Navalny elected to return to Russia, despite having barely survived what German doctors designated as an attempt to poison him with a Soviet-era nerve agent in January 2021.
He was immediately detained on his return, accused of violating the terms of his bail for prior convictions, and was later sentenced to a series of other charges he dismissed as politically motivated.
In December 2023, he went missing from his prison cell near Moscow for around three weeks. It later transpired he had been transferred to a remote maximum security penal colony in the Arctic Circle.
On February 16 this year, the Russian prison service reported that he had died aged 47.
That was just a matter of weeks before Putin's reelection as president.

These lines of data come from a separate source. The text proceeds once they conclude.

Lemma answer_point pt b rx :
  answer (prog_of pt) = Some (Ok (Some (RxBridge b rx))) -> b = 0%nat /\ exists rx' held, pt = PDone rx' rx held.
Proof.
  destruct pt as [| |rx'|rx' brx|rx' brx [|e es]|rx' brx held|x]; simpl; try done.
  - unfold subscriber, subscribe. by destruct (String.eqb topic "").
  - intros [= <- <-]. eauto.
Qed.

Lemma inv_client pool w g p b rx c item c' :
  pool !! 0%nat = Some p -> answer p = Some (Ok (Some (RxBridge b rx))) -> bridges w !! b = Some c ->
  chan_recv rx c = (item, c') -> sys_inv (mkSys pool w g) ->
  sys_inv (mkSys pool (set_bridges (<[b := c']> (bridges w)) w)
    match item with Some (RecvMsg e) => g ++ [e] | _ => g end).
Proof.
  intros H0' Ha Hc Hr (pt & os & rest & Hp & Hpl & Hok & Hfl & Hpt). simpl in *. subst pool.
  injection H0' as <-. apply answer_point in Ha as (-> & rx' & held & ->).
  destruct Hpt as (Hfw & bc & Hb & Hj & ch & Hch & Hjc & Hinv). rewrite Hb in Hc. injection Hc as <-.
  destruct (recv_unread bc rx Hj) as [Hj' Hu]. rewrite Hr in Hj', Hu. simpl in Hj', Hu.
  exists (PDone rx' rx held), os, rest. split; [done|]. split; [done|]. split; [done|]. split; [done|].
  simpl. split; [done|]. exists c'. rewrite Hb. split; [done|]. split; [done|]. exists ch.
  split; [done|]. split; [done|]. intros ll l Hll Hl.
  destruct (unread rx c') as [lb|] eqn:Hlb; [|done]. injection Hl as <-. specialize (Hu _ eq_refl).
  destruct item as [[e|]|]; [|done|]; rewrite Hu in Hinv; specialize (Hinv _ _ Hll eq_refl); [|exact Hinv].
  simpl in Hinv |- *. by rewrite <- (app_assoc g [e]).
Qed.

Lemma inv_step s s' : sys_inv s -> sys_step s s' -> sys_inv s'.
Proof.
  intros Hi Hs. destruct Hs.
  - by eapply inv_thread.
  - by eapply inv_forward_recv.
  - by eapply inv_forward_send.
  - by eapply inv_client.
Qed.
End stream.

(** A broker that was just started: rows of earlier runs, no channels. *)
Record just_started (w : BWorld) : Prop := {
  js_rows : rows_ok w;
  js_channels : channels w = ∅; js_bridges : bridges w = []; js_forwarders : forwarders w = []
}.

(** What the client has, and what is on its way to it: on the bridge, in the
    hands of the task, on the live channel. *)
Definition stream (s : Sys) (lb ll : list Envelope) (held : option Envelope) : list Envelope :=
  got s ++ lb ++ option_list held ++ ll.

End delivery.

Navalnaya's courage in Munich 'moving and most inspiring'
It was also the opening day of the Munich Security Conference in Germany, as DW's chief political correspondent Michaela Küfner noted during the ceremony on Wednesday, a security gathering which until the 2022 invasion of Ukraine had always made a point of ensuring Russian participation.
Navalnaya still spoke at that event as scheduled, saying she intended to continue her husband's work.
"Like you, Yulia, I was at the Munich Security Conference when the news broke. It was no coincidence, I'm sure," Lindner said of the timing of Navalny's death. "Putin wanted to send a message to the world. But he was wrong. If he achieved anything, it was to strengthen our resolve. It was you, Yulia, of all people, who gave us back our courage that day. For you to find the strength and determination in Munich to address the world was impressive, moving and most inspiring."
The FBK is now designated a terrorist organization in Russia and is operating effectively from exile. "Deutsche Welle knows the feeling," Küfner said when mentioning this at the event, in reference to the closure of DW's offices in Moscow shortly before the invasion of Ukraine.
DW's Russian language service continues to operate and try to reach users in Russia, Director General Limbourg stressed at the event, despite Moscow's efforts, not unlike China, to restrict ordinary people's access online or by other means of reception.
What is DW's Freedom of Speech Award?
DW launched the annual Freedom of Speech Award in 2015.
It "honors people who passionately stand up for freedom of opinion and of the press," as Limbourg put it during Wednesday's ceremony in Berlin.
Past winners include investigative journalists Oscar Martinez from El Salvador, Tobore Ovuorie from Nigeria, Anabel Hernandez from Mexico, the White House Correspondents' Association, Saudi Arabian dissident and humanist Raif Badawi, and Mstyslav Chernov and Evgeniy Maloletka from eastern Ukraine, for their work soon after Russia's 2022 full-scale invasion.